EXERCISE INSTRUCTIONS. After finding the line with "apply not_true_is_false. intros H4." in the entries below, retype exactly each line from there through the line with "[does R m]: whatever", including that final line.

________

(** A transaction that succeeds did what its body did. *)
Lemma tx_Ok {A} (body : Store A) w a w' :
  tx body w = (Ok a, w') ->
  exists w1 w2, sw_db w1 = sw_db w /\ body w1 = (Ok a, w2) /\ sw_db w' = sw_db w2.
Proof.
  unfold tx. destruct (wrap _ _ w) as [[u|e1] w1] eqn:E1; [|done].
  destruct (body w1) as [[b|e2] w2] eqn:E2; [|done].
  destruct (wrap _ _ w2) as [[u3|e3] w3] eqn:E3; [|done]. intros [= <- <-].
  exists w1, w2. apply wrap_Ok, query_db in E1 as [E1 _]. apply wrap_Ok, query_db in E3 as [E3 _].
  done.
Qed.

Lemma tx_invariant {A} (I : DB -> Prop) (body : Store A) w :
  (forall w1 a w2, I (sw_db w1) -> body w1 = (Ok a, w2) -> I (sw_db w2)) ->
  I (sw_db w) -> I (sw_db (tx body w).2).
Proof.
  intros Hb HI. destruct (tx body w) as [[a|e] w'] eqn:E; cbn.
  - apply tx_Ok in E as (w1 & w2 & H1 & H2 & ->). eapply Hb; [|exact H2]. by rewrite H1.
  - apply tx_Err in E. by rewrite E.
Qed.

(** ** Lemmas on queries *)

Lemma next_id_fresh {V} (t : gmap Z V) : t !! next_id t = None.
Proof.
  apply eq_None_not_Some. intros [v Hv].
  assert (forall l (k : Z), k ∈ l -> k <= foldr Z.max 0 l) as Hmax.
  { induction l as [|x l IH]; intros k; cbn; [by intros ?%elem_of_nil|].
    intros [->|H%IH]%elem_of_cons; lia. }
  specialize (Hmax (map fst (map_to_list t)) (next_id t)). unfold next_id in Hmax at 2.
  assert (next_id t ∈ map fst (map_to_list t)) as Hin.
  { apply list_elem_of_fmap. exists (next_id t, v). split; [done|]. by apply elem_of_map_to_list. }
  apply Hmax in Hin. lia.
Qed.

Lemma next_id_pos {V} (t : gmap Z V) : 0 < next_id t.
Proof.
  unfold next_id. assert (forall l, 0 <= foldr Z.max 0 l) as H by (induction l; cbn; lia).
  specialize (H (map fst (map_to_list t))). lia.
Qed.

Lemma elem_of_counted `{Countable K} {V} (p : K -> V -> bool) t k :
  k ∈ counted p t <-> exists v, t !! k = Some v /\ p k v = true.
Proof.
  unfold counted. rewrite list_elem_of_fmap. split.
  - intros ([k' v] & -> & Hk). apply list_elem_of_In, filter_In in Hk as [Hk Hp].
    apply list_elem_of_In, elem_of_map_to_list in Hk. eauto.
  - intros (v & Hk & Hp). exists (k, v). split; [done|]. apply list_elem_of_In, filter_In.
    split; [|done]. by apply list_elem_of_In, elem_of_map_to_list.
Qed.

Lemma NoDup_counted `{Countable K} {V} (p : K -> V -> bool) (t : gmap K V) : NoDup (counted p t).
Proof.
  unfold counted. pose proof (NoDup_fst_map_to_list t) as Hd.
  revert Hd. generalize (map_to_list t) as l. induction l as [|[k v] l IH]; cbn; [done|].
  intros [Hnin Hnd]%list.NoDup_cons. destruct (p k v); cbn; [|by apply IH].
  apply list.NoDup_cons. split; [|by apply IH]. contradict Hnin.
  apply list_elem_of_fmap in Hnin as (x & -> & Hx). apply list_elem_of_fmap. exists x.
  split; [done|]. apply list_elem_of_In in Hx. apply filter_In in Hx as [Hx _]. by apply list_elem_of_In.
Qed.

(** Two counts agree when an injection maps the counted keys of the first
    table onto those of the second. *)
Lemma count_rows_map `{Countable K1} `{Countable K2} {V1 V2} (g : K1 -> K2)
    (p1 : K1 -> V1 -> bool) (p2 : K2 -> V2 -> bool) t1 t2 :
  (forall k, k ∈ counted p1 t1 -> g k ∈ counted p2 t2) ->
  (forall k2, k2 ∈ counted p2 t2 -> exists k, k ∈ counted p1 t1 /\ g k = k2) ->
  (forall k k', k ∈ counted p1 t1 -> k' ∈ counted p1 t1 -> g k = g k' -> k = k') ->
  count_rows p1 t1 = count_rows p2 t2.
Proof.
  intros H1 H2 Hinj. unfold count_rows. f_equal.
  rewrite <- (length_map g (counted p1 t1)).
  apply Permutation_length, NoDup_Permutation; [|apply NoDup_counted|].
  - assert (forall l, NoDup l -> (forall k, k ∈ l -> k ∈ counted p1 t1) -> NoDup (map g l)) as Hl.
    { induction l as [|k l IH]; cbn; [constructor|]. intros [Hk Hl]%list.NoDup_cons Hin.
      apply list.NoDup_cons. split; [|apply IH; [done|]; intros k' Hk'; apply Hin; by right].
      intros (k' & E & Hk')%list_elem_of_fmap. apply Hinj in E; [by subst|apply Hin; by left|apply Hin; by right]. }
    by apply Hl; [apply NoDup_counted|].
  - intros k. rewrite list_elem_of_fmap. split.
    + intros (k1 & -> & Hk). by apply H1.
    + intros Hk. apply H2 in Hk as (k1 & Hk & <-). eauto.
Qed.

Lemma elem_of_ids_where {V} (p : Z -> V -> bool) t k :
  k ∈ ids_where p t <-> exists v, t !! k = Some v /\ p k v = true.
Proof. unfold ids_where. by rewrite elem_of_sort_func, elem_of_counted. Qed.

Lemma NoDup_ids_where {V} (p : Z -> V -> bool) t : NoDup (ids_where p t).
Proof. unfold ids_where. rewrite NoDup_sort_func. apply NoDup_counted. Qed.

Lemma find_row_Some {V} (p : V -> bool) t k :
  find_row p t = Some k -> exists v, t !! k = Some v /\ p v = true.
Proof.
  unfold find_row. intros H. apply (elem_of_ids_where (fun _ v => p v) t k).
  destruct (ids_where _ t); [done|]. injection H as ->. by left.
Qed.

Lemma find_row_None {V} (p : V -> bool) t :
  find_row p t = None -> forall k v, t !! k = Some v -> p v = false.
Proof.
  unfold find_row. intros H k v Hk. apply not_true_is_false. intros Hp.
  assert (k ∈ ids_where (fun _ v => p v) t) as Hin by (apply elem_of_ids_where; eauto).
  destruct (ids_where _ t); [by apply elem_of_nil in Hin|done].
Qed.

(** On a column without repetitions [find_row] finds the row. *)
Lemma find_row_unique {V} (p : V -> bool) t k v :
  t !! k = Some v -> p v = true ->
  (forall k' v', t !! k' = Some v' -> p v' = true -> k' = k) -> find_row p t = Some k.
Proof.
  intros Hk Hp Hu. destruct (find_row p t) as [k'|] eqn:E.
  - apply find_row_Some in E as (v' & Hk' & Hp'). f_equal. eauto.
  - by rewrite (find_row_None p t E k v) in Hp.
Qed.

Lemma alter_as_insert `{Countable K} {V} (f : V -> V) (k : K) (m : gmap K V) v :
  m !! k = Some v -> alter f k m = <[k := f v]> m.
Proof.
  intros Hk. apply map_eq. intros i. destruct (decide (i = k)) as [->|Hne].
  - by rewrite lookup_alter_eq, lookup_insert_eq, Hk.
  - by rewrite lookup_alter_ne, lookup_insert_ne.
Qed.

Lemma alter_as_nothing `{Countable K} {V} (f : V -> V) (k : K) (m : gmap K V) :
  m !! k = None -> alter f k m = m.
Proof.
  intros Hk. apply map_eq. intros i. destruct (decide (i = k)) as [->|Hne].
  - by rewrite lookup_alter_eq, Hk.
  - by rewrite lookup_alter_ne.
Qed.

(** ** A lemma on prefixes *)

(** A safe prefix is not IPv4-mapped: [::ffff:0:0/96] is a special range. *)
Lemma safe_canonical p :
  prefix_wf p -> fst (IsSafePrefix p) = true -> canonical p.
Proof.
  intros Hp Hs. apply IsSafePrefix_true in Hs as (_ & Hm & _ & Hs). split; [done|done|].
  apply not_true_is_false. intros H4.
  set (s := MkPrefix (Addr6 281470681743360 "") 96).
  assert (In s safetyPrefixes) as Hin by (unfold safetyPrefixes, s; cbn; tauto).
  specialize (Hs s Hin). apply not_true_iff_false in Hs. apply Hs.
  pose proof Hp as (Hwf & Hz & Hzone & Hb).
  apply Overlaps_iff_shared; [done|by apply safetyPrefixes_wf|].
  exists (p_addr p). split_and!; [done|done|by apply Contains_self|].
  apply Contains_spec; [by apply safetyPrefixes_wf|done|done|].
  destruct (p_addr p) as [|v|v z]; [done..|]. cbn in H4. apply Z.eqb_eq in H4.
  split_and!; [done|done|].
  change (Z.shiftr v 32 = Z.shiftr 281470681743360 32). by rewrite H4.
Qed.

(** ** What a computation may do to the database

    [does R m]: whatever [m] returns, and whatever statement fails, the
    databases before and after are related by the preorder [R]. *)

Section Does.
Context (R : DB -> DB -> Prop) `{!PreOrder R}.

Definition does {A} (m : Store A) : Prop :=
  forall w r w', m w = (r, w') -> R (sw_db w) (sw_db w').

Lemma does_mok {A} (a : A) : does (mok a).
Proof. intros w r w' [= _ <-]. reflexivity. Qed.

Lemma does_mfail {A} e : does (mfail (A:=A) e).
Proof. intros w r w' [= _ <-]. reflexivity. Qed.

Lemma does_require b e : does (require b e).
Proof. unfold require. destruct b; [apply does_mok|apply does_mfail]. Qed.

Lemma does_lift {A} (r : Prelude.result error A) : does (lift r).
Proof. unfold lift. destruct r; [apply does_mok|apply does_mfail]. Qed.

Lemma does_then {A B} (m : Store A) (k : A -> Store B) :
  does m -> (forall a, does (k a)) -> does (mthen m k).
Proof.
  intros Hm Hk w r w'. unfold mthen. destruct (m w) as [[a|e] w1] eqn:E; intros H.
  - transitivity (sw_db w1); [by eapply Hm|by eapply Hk].
  - injection H as _ <-. by eapply Hm.
Qed.

Lemma does_for {A} (body : A -> Store unit) xs : (forall x, does (body x)) -> does (mfor body xs).
Proof.
  intros Hb. induction xs as [|x xs IH]; cbn [mfor]; [apply does_mok|]. by apply does_then.
Qed.

Lemma does_fold {A B} (body : B -> A -> Store B) acc xs :
  (forall b x, does (body b x)) -> does (mfold body acc xs).
Proof.
  intros Hb. revert acc. induction xs as [|x xs IH]; intros acc; cbn [mfold]; [apply does_mok|].
  apply does_then; [apply Hb|intros b; apply IH].
Qed.

Lemma does_wrap {A} c (m : Store A) : does m -> does (wrap c m).
Proof.
  intros Hm w r w' H. pose proof (wrap_db c m w) as Hw. rewrite H in Hw. cbn in Hw. rewrite Hw.
  by eapply Hm, surjective_pairing.
Qed.

Lemma does_stmt {A} (run : DB -> Prelude.result error (A * DB)) :
  (forall d a d', run d = Ok (a, d') -> R d d') -> does (stmt run).
Proof.
  intros Hr w r w' [(e & -> & ->)|(a & -> & H)]%stmt_db; [reflexivity|by eapply Hr].
Qed.

Lemma does_query {A} (f : DB -> A) : does (query f).
Proof. apply does_stmt. intros d a d' [= _ <-]. reflexivity. Qed.

Lemma does_update (f : DB -> DB) : (forall d, R d (f d)) -> does (update f).
Proof. intros Hf. apply does_stmt. intros d a d' [= _ <-]. apply Hf. Qed.

Lemma does_tx {A} (body : Store A) : does body -> does (tx body).
Proof.
  intros Hb w r w' H. destruct r as [a|e].
  - apply tx_Ok in H as (w1 & w2 & <- & H & ->). by eapply Hb.
  - apply tx_Err in H as ->. reflexivity.
Qed.

(** A transaction only has to respect [R] as a whole. *)
Lemma does_tx_Ok {A} (body : Store A) :
  (forall w a w', body w = (Ok a, w') -> R (sw_db w) (sw_db w')) -> does (tx body).
Proof.
  intros Hb w r w' H. destruct r as [a|e].
  - apply tx_Ok in H as (w1 & w2 & <- & H & ->). by eapply Hb.
  - apply tx_Err in H as ->. reflexivity.
Qed.
End Does.

(** Decompose a computation into its statements. *)
Ltac does_tac :=
  repeat first
    [ apply does_mok; apply _ | apply does_mfail; apply _ | apply does_require; apply _
    | apply does_lift; apply _ | apply does_query; apply _
    | apply does_then; [apply _| |intros ?] | apply does_for; [apply _|intros ?]
    | apply does_fold; [apply _|intros ? ?] | apply does_wrap
    | apply does_tx; [apply _|] ].

Lemma require_then R `{!PreOrder R} {A} b e (m : Store A) :
  (b = true -> does R m) -> does R (let! _ := require b e in m).
Proof.
  intros Hm w r w'. unfold mthen, require. destruct b; cbn; [by apply Hm|].
  intros [= _ <-]. reflexivity.
Qed.

(** Keeping an invariant is a preorder. *)
Definition keeps (I : DB -> Prop) (d d' : DB) : Prop := I d -> I d'.

#[export] Instance keeps_preorder I : PreOrder (keeps I).
Proof. split; [intros d; exact id|intros a b c H1 H2; unfold keeps in *; auto]. Qed.

(** Leaving a table alone is a preorder. *)
Definition same {T} (table : DB -> T) (d d' : DB) : Prop := table d' = table d.

#[export] Instance same_preorder {T} (table : DB -> T) : PreOrder (same table).
Proof. split; [done|intros a b c H1 H2; unfold same in *; congruence]. Qed.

________

SOLUTION BELOW.
  apply not_true_is_false. intros H4.
  set (s := MkPrefix (Addr6 281470681743360 "") 96).
  assert (In s safetyPrefixes) as Hin by (unfold safetyPrefixes, s; cbn; tauto).
  specialize (Hs s Hin). apply not_true_iff_false in Hs. apply Hs.
  pose proof Hp as (Hwf & Hz & Hzone & Hb).
  apply Overlaps_iff_shared; [done|by apply safetyPrefixes_wf|].
  exists (p_addr p). split_and!; [done|done|by apply Contains_self|].
  apply Contains_spec; [by apply safetyPrefixes_wf|done|done|].
  destruct (p_addr p) as [|v|v z]; [done..|]. cbn in H4. apply Z.eqb_eq in H4.
  split_and!; [done|done|].
  change (Z.shiftr v 32 = Z.shiftr 281470681743360 32). by rewrite H4.
Qed.

(** ** What a computation may do to the database

    [does R m]: whatever [m] returns, and whatever statement fails, the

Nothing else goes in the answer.